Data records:
= = = = = = =
(** * FPV video analysis: temporal segmentation and aggregation engine

    A shallow embedding of [src/analysis/static.py] and
    [src/analysis/aggregation.py] together with the parts of
    [src/models/schema.py], [src/config.py] and [src/analysis/frames.py] they
    use, of the reading loop of [FrameExtractor.extract_frames_opencv], of
    [OllamaVisionClient.analyze_frame], of the stages of
    [AnalysisPipeline.analyze_video] that follow extraction, and of the
    checks of the [POST /analyze] route in [src/api/routes.py].

    Conventions of the embedding:
    - a Python [float] is an exact rational ([Q]); rounding, infinities and
      NaN are outside the model;
    - a Python [int] is a [Z];
    - a Python [str] is a [string] of single-byte characters, and
      [str.lower] is the ASCII lower-casing;
    - a Python exception is the result [None] of an [option];
    - a [collections.Counter] is an association list in insertion order, which
      is the order [Counter.items] iterates in;
    - the [for] loops over adjacent elements recurse on the list and carry the
      previous element. *)

From Stdlib Require Import ZArith QArith Qround Lqa Lia List String Ascii Bool.
From Stdlib Require Import Sorted Permutation.
From Stdlib Require Import DecimalString DecimalN.
Import ListNotations.

(** ** Python primitives *)

Module Py.

(** Monadic bind over results that may raise. *)
Definition bind {A B : Type} (m : option A) (k : A -> option B) : option B :=
  match m with
  | Some a => k a
  | None => None
  end.

Definition Qltb (a b : Q) : bool := negb (Qle_bool b a).

(** [x or d] on an optional float argument: [None] and [0.0] are falsy. *)
Definition or_float (x : option Q) (d : Q) : Q :=
  match x with
  | Some v => if Qeq_bool v 0 then d else v
  | None => d
  end.

(** [x or d] on an optional int argument. *)
Definition or_int (x : option Z) (d : Z) : Z :=
  match x with
  | Some v => if Z.eqb v 0 then d else v
  | None => d
  end.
= = = = = = =
§ **Task description**:
Copy word for word the stretch of entries above from the line that has "[src/models/schema.py], [src/config.py] and" through the line that has "is the order", both ends included, and nothing outside it.

§ **Written answer**:
    [src/models/schema.py], [src/config.py] and [src/analysis/frames.py] they
    use, of the reading loop of [FrameExtractor.extract_frames_opencv], of
    [OllamaVisionClient.analyze_frame], of the stages of
    [AnalysisPipeline.analyze_video] that follow extraction, and of the
    checks of the [POST /analyze] route in [src/api/routes.py].

    Conventions of the embedding:
    - a Python [float] is an exact rational ([Q]); rounding, infinities and
      NaN are outside the model;
    - a Python [int] is a [Z];
    - a Python [str] is a [string] of single-byte characters, and
      [str.lower] is the ASCII lower-casing;
    - a Python exception is the result [None] of an [option];
    - a [collections.Counter] is an association list in insertion order, which
      is the order [Counter.items] iterates in;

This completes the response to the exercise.